Protesty są najbardziej skuteczne, kiedy są masowe. W argumentacji często przywołujecie opinie swoich uczniów i ich rodziców. Czy oni też się angażują w sprzeciw wobec planowanych przez MEN zmian? Z kim współpracujecie? Na kogo możecie liczyć?
– Założyliśmy stowarzyszenie, ponieważ postanowiliśmy się zorganizować jako świeccy nauczyciele religii. My, katecheci, chyba najwyraźniej widzimy zagrożenie, jakie niosą poczynania obecnych władz oświatowych. Nowe przepisy uderzają w prawo do nauczania religii w szkołach, ale także w prawo do uczenia się. Dlatego występujemy nie tylko w swoim imieniu, ale również w imieniu rodziców, którzy posyłają dzieci na religię i etykę. Wiele osób nie zdaje sobie jeszcze w pełni sprawy z tego, że uczniom odbiera się prawo do wliczenia do średniej oceny z religii oraz jakie mogą być konsekwencje wypychania religii na skraj planu lekcji (na pierwszą lub ostatnią godzinę). Ostatni pomysł to skomasowanie oddziałów dzieci w różnym wieku w czasie jednej lekcji. Gdyby tak potraktowano lekcje wychowania fizycznego czy języka obcego, nauczyciele by się sprzeciwili. Mamy nadzieję, że masowe protesty zaczną się na jesieni, po wakacjach. Na razie poparła nas oświatowa Solidarność. Jej szef, Waldemar Jakubowski, był na naszej konferencji prasowej.
Medialne akcje robicie rzadko. Na czym polega Wasza aktywność na co dzień?
– Mamy dużą grupę bardzo zaangażowanych członków. Wystosowaliśmy – razem z nauczycielami etyki – list otwarty do Prezydenta RP, Marszałka Sejmu i do minister Barbary Nowackiej. Upominamy się o wychowanie do wartości w ramach obligatoryjnych lekcji religii lub etyki świeckiej dla każdego ucznia. Według nas to rozwiązanie kompromisowe. Jeżeli nie uda się przekonać posłów, przygotujemy swój projekt ustawy. Napisaliśmy też list do wszystkich biskupów diecezjalnych z prośbą o wsparcie i pomoc, choćby w nagłośnieniu naszej sytuacji przez ogłoszenia w kościołach. Ostatnio wysłaliśmy list do papieża Franciszka z informacją na temat tego, co się dzieje, oraz z prośbą o błogosławieństwo dla działań organizacji.

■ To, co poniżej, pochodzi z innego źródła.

Lemma existsb_cell_In c l : In c l -> existsb (cell_eqb c) l = true.
Proof.
  intro H. apply existsb_exists. exists c. split; [exact H|].
  apply cell_eqb_true. reflexivity.
Qed.

Lemma Qltb_true a b : Qltb a b = true <-> a < b.
Proof.
  unfold Qltb. rewrite negb_true_iff. split.
  - intro H. apply Qnot_le_lt. intro Hle. apply Qle_bool_iff in Hle. congruence.
  - intro H. destruct (Qle_bool b a) eqn:E; [|reflexivity].
    apply Qle_bool_iff in E. exfalso. apply (Qlt_not_le a b); assumption.
Qed.

Lemma light_fold_spec h cells (l : grid) c :
  fold_left (fun l d => upd l d (Qmax (l d) h)) cells l c ==
  if existsb (cell_eqb c) cells then Qmax (l c) h else l c.
Proof.
  revert l. induction cells as [|d cells IH]; intro l; simpl; [reflexivity|].
  rewrite IH. unfold upd.
  destruct (cell_eqb c d) eqn:E; simpl.
  - apply cell_eqb_true in E. subst d.
    destruct (existsb (cell_eqb c) cells); [|reflexivity].
    rewrite <- Q.max_assoc, Q.max_id. reflexivity.
  - reflexivity.
Qed.

Lemma populate_row_light cs gw gh (light root : grid) p c :
  0 < radius p ->
  fst (populate_row cs gw gh (light, root) p) c ==
  if GridObs.covers cs gw gh p c then Qmax (light c) (height p) else light c.
Proof.
  intro Hr. unfold populate_row.
  destruct (Qle_bool (radius p) 0) eqn:E.
  - apply Qle_bool_iff in E. exfalso. Lqa.lra.
  - simpl. apply light_fold_spec.
Qed.

Lemma populate2_light cs gw gh p1 p2 c :
  0 < radius p1 -> 0 < radius p2 ->
  let l1 := if GridObs.covers cs gw gh p1 c then Qmax 0 (height p1) else 0 in
  fst (populate cs gw gh [p1; p2]) c ==
  if GridObs.covers cs gw gh p2 c then Qmax l1 (height p2) else l1.
Proof.
  intros H1 H2 l1. unfold populate. cbn [fold_left].
  destruct (populate_row cs gw gh (zero_grid, zero_grid) p1) as [g1 r1] eqn:E1.
  assert (g1 c == l1) as Hg1.
  { change g1 with (fst (g1, r1)). rewrite <- E1.
    rewrite populate_row_light by exact H1. reflexivity. }
  rewrite populate_row_light by exact H2.
  destruct (GridObs.covers cs gw gh p2 c); rewrite Hg1; reflexivity.
Qed.
Lemma competition_of_shaded cs gw gh (light root : grid) p (f : cell -> bool) :
  0 < radius p ->
  (forall c, In c (GridObs.canopy_cells cs gw gh p) -> Qltb (height p) (light c) = f c) ->
  fst (competition_of cs gw gh light root p) =
  pymin (inject_Z (Z.of_nat (length (filter f (GridObs.canopy_cells cs gw gh p)))) * cell_area cs)
        (radius p * radius p * np_pi).
Proof.
  intros Hr Hf. unfold competition_of.
  destruct (Qle_bool (radius p) 0) eqn:E.
  - apply Qle_bool_iff in E. exfalso. Lqa.lra.
  - cbv zeta. simpl fst. unfold GridObs.canopy_cells in Hf |- *.
    rewrite (filter_ext_in _ _ _ Hf). reflexivity.
Qed.

Section TwoPlants.
Variables (cs : Q) (gw gh : Z) (a b : row).
Hypotheses (Hra : 0 < radius a) (Hrb : 0 < radius b)
           (Hha : 0 <= height a) (Hlt : height a < height b).

Local Abbreviation cov := (GridObs.covers cs gw gh).

Lemma two_light_taller rows c :
  rows = [a; b] \/ rows = [b; a] -> cov b c = true ->
  fst (populate cs gw gh rows) c == height b.
Proof.
  intros [-> | ->] Hb.
  - rewrite (populate2_light cs gw gh a b c Hra Hrb). cbv zeta. rewrite Hb.
    apply Q.max_r. destruct (cov a c).
    + apply Q.max_lub; Lqa.lra.
    + Lqa.lra.
  - rewrite (populate2_light cs gw gh b a c Hrb Hra). cbv zeta. rewrite Hb.
    destruct (cov a c).
    + apply (Qeq_trans _ (Qmax 0 (height b))); [apply Q.max_l|apply Q.max_r; Lqa.lra].
      apply (Qle_trans _ (height b)); [Lqa.lra|apply Q.le_max_r].
    + apply Q.max_r. Lqa.lra.
Qed.

Lemma two_light_shorter rows c :
  rows = [a; b] \/ rows = [b; a] -> cov a c = true -> cov b c = false ->
  fst (populate cs gw gh rows) c == height a.
Proof.
  intros [-> | ->] Ha Hb.
  - rewrite (populate2_light cs gw gh a b c Hra Hrb). cbv zeta. rewrite Ha, Hb.
    apply Q.max_r. exact Hha.
  - rewrite (populate2_light cs gw gh b a c Hrb Hra). cbv zeta. rewrite Ha, Hb.
    apply Q.max_r. exact Hha.
Qed.

Lemma two_shaded_shorter rows root :
  rows = [a; b] \/ rows = [b; a] ->
  fst (competition_of cs gw gh (fst (populate cs gw gh rows)) root a) =
  pymin (inject_Z (Z.of_nat (length (GridObs.shared_cells cs gw gh a b))) * cell_area cs)
        (radius a * radius a * np_pi).
Proof.
  intro Hrows. apply competition_of_shaded; [exact Hra|].
  intros c Hc. assert (cov a c = true) as Ha by (apply existsb_cell_In; exact Hc).
  destruct (cov b c) eqn:Hb.
  - apply Qltb_true. rewrite (two_light_taller rows c Hrows Hb). exact Hlt.
  - destruct (Qltb (height a) _) eqn:E; [|reflexivity].
    apply Qltb_true in E. rewrite (two_light_shorter rows c Hrows Ha Hb) in E.
    exfalso. exact (Qlt_irrefl _ E).
Qed.

Lemma two_shaded_taller rows root :
  rows = [a; b] \/ rows = [b; a] ->
  fst (competition_of cs gw gh (fst (populate cs gw gh rows)) root b) == 0.
Proof.
  intro Hrows.
  rewrite (competition_of_shaded cs gw gh _ root b (fun _ => false) Hrb).
  - rewrite filter_false. simpl length.
    assert (0 < radius b * radius b * np_pi) as Hpos.
    { pose proof np_pi_pos. apply Qmult_lt_0_compat; [apply Qmult_lt_0_compat|]; assumption. }
    unfold pymin. destruct (Qlt_le_dec _ _) as [Hl|_].
    + exfalso. change (inject_Z (Z.of_nat 0)) with 0 in Hl.
      rewrite Qmult_0_l in Hl. exact (Qlt_irrefl 0 (Qlt_trans _ _ _ Hpos Hl)).
    + change (inject_Z (Z.of_nat 0)) with 0. apply Qmult_0_l.
  - intros c Hc. assert (cov b c = true) as Hb by (apply existsb_cell_In; exact Hc).
    destruct (Qltb (height b) _) eqn:E; [|reflexivity].
    apply Qltb_true in E. rewrite (two_light_taller rows c Hrows Hb) in E.
    exfalso. exact (Qlt_irrefl _ E).
Qed.
End TwoPlants.

(** Claim C4 (instance).  Two overlapping canopies on a 100 x 100 grid of
    cells of 10: the bounds hold for row 0. *)
Lemma competition_areas_bounded_witness :
  Forall (fun p => 0 <= root_radius p) [GridDemo.short_a; GridDemo.tall_a] /\
  match nth_error (resolve 10 100 100 [GridDemo.short_a; GridDemo.tall_a]) 0 with
  | Some a =>
      0 <= fst a /\ fst a <= np_pi * (radius GridDemo.short_a * radius GridDemo.short_a) /\
      0 <= snd a /\ snd a <= np_pi * (root_radius GridDemo.short_a * root_radius GridDemo.short_a)
  | None => False
  end.
Proof.
  assert (Forall (fun p => 0 <= root_radius p) [GridDemo.short_a; GridDemo.tall_a]) as Hr.
  { constructor; [apply Qle_bool_iff; reflexivity|].
    constructor; [apply Qle_bool_iff; reflexivity|constructor]. }
  split; [exact Hr|].
  destruct (nth_error (resolve 10 100 100 [GridDemo.short_a; GridDemo.tall_a]) 0) as [a|] eqn:E.
  - exact (competition_areas_bounded 10 100 100 _ Hr 0 GridDemo.short_a a eq_refl E).
  - vm_compute in E. discriminate E.
Defined.

(** Claim C5 (corrected).  In the resolve pass a covered cell counts as
    shaded for a plant exactly when the plant's height is strictly below
    the light-grid value there.  For two plants alone, with positive radii
    and heights [0 <= height a < height b], in either order: the taller
    plant's shaded area is 0, and the shorter plant's is
    [min(cell_area * n, pi * radius a ^ 2)] where [n] is the number of cells
    whose centers lie in both canopy discs.  It is positive exactly when the
    two rasterized discs share a cell, which overlapping discs need not do. *)
Theorem two_plant_shading (cs : Q) (gw gh : Z) (a b : row)
    (Hra : 0 < radius a) (Hrb : 0 < radius b)
    (Hha : 0 <= height a) (Hlt : height a < height b) :
  let sa := pymin (inject_Z (Z.of_nat (length (GridObs.shared_cells cs gw gh a b))) * cell_area cs)
                  (radius a * radius a * np_pi) in
  (exists s t, map fst (resolve cs gw gh [a; b]) = [s; t] /\ s = sa /\ t == 0) /\
  (exists s t, map fst (resolve cs gw gh [b; a]) = [s; t] /\ s == 0 /\ t = sa).
Proof.
  intro sa. split.
  - unfold resolve. destruct (populate cs gw gh [a; b]) as [light root] eqn:E.
    simpl map. eexists _, _. split; [reflexivity|].
    change light with (fst (light, root)). rewrite <- E. split.
    + apply (two_shaded_shorter cs gw gh a b Hra Hrb Hha Hlt). left. reflexivity.
    + apply (two_shaded_taller cs gw gh a b Hra Hrb Hha Hlt). left. reflexivity.
  - unfold resolve. destruct (populate cs gw gh [b; a]) as [light root] eqn:E.
    simpl map. eexists _, _. split; [reflexivity|].
    change light with (fst (light, root)). rewrite <- E. split.
    + apply (two_shaded_taller cs gw gh a b Hra Hrb Hha Hlt). right. reflexivity.
    + apply (two_shaded_shorter cs gw gh a b Hra Hrb Hha Hlt). right. reflexivity.
Qed.

(** Claim C5 (instance).  The plants 40 apart, cells of 10: the shorter
    plant is shaded on 40 shared cells. *)
Lemma two_plant_shading_witness :
  length (GridObs.shared_cells 10 100 100 GridDemo.short_a GridDemo.tall_a) = 40%nat /\
  let a := GridDemo.short_a in let b := GridDemo.tall_a in
  let sa := pymin (inject_Z (Z.of_nat (length (GridObs.shared_cells 10 100 100 a b))) * cell_area 10)
                  (radius a * radius a * np_pi) in
  (exists s t, map fst (resolve 10 100 100 [a; b]) = [s; t] /\ s = sa /\ t == 0) /\
  (exists s t, map fst (resolve 10 100 100 [b; a]) = [s; t] /\ s == 0 /\ t = sa).
Proof.
  split; [vm_compute; reflexivity|].
  apply (two_plant_shading 10 100 100 GridDemo.short_a GridDemo.tall_a).
  - apply Qltb_true. reflexivity.
  - apply Qltb_true. reflexivity.
  - apply Qle_bool_iff. reflexivity.
  - apply Qltb_true. reflexivity.
Defined.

Do tej pory wydawało nam się rzeczą oczywistą, że państwo i Kościół mogą egzystować życzliwie w tej samej przestrzeni społecznej i wzajemnie się wspierać. Niedawno w Szkole Głównej Handlowej w Warszawie gościła prof. Chantal Delsol, słynna filozofka, członkini Akademii Francuskiej, która analizuje ponowoczesność i negatywne skutki sekularyzacji kultury Zachodu. Kiedy otrzymała pytanie, dlaczego demokracja przyjęła się tylko na Zachodzie, a nie w cywilizacji chińskiej czy muzułmańskiej, odpowiedziała krótko: bo demokracja nie jest narzędziem, ale integralną częścią kultury, która wyrosła z chrześcijaństwa. Nikt na sali nie oponował, choć słuchacze mieli różne poglądy polityczne, od lewa do prawa. Miesiąc temu natomiast świętowaliśmy rocznicę uchwalenia Konstytucji 3 maja, nad którą pracowało wielu oświeceniowych polskich wolnomyślicieli. Mało kto pamięta, że ona zaczynała się od inwokacji wzywającej Boga w Trójcy Jedynego… Wciąż wierzymy, że nowoczesne świeckie państwo i religia chrześcijańska, reprezentowana głównie przez Kościół rzymskokatolicki – choć nie tylko, bo są tu przecież grekokatolicy, prawosławni, protestanci wielu denominacji itd. – mogą się porozumieć. A przede wszystkim zgodnie, w pokoju, wychowywać w szkołach pokolenia młodych Polaków.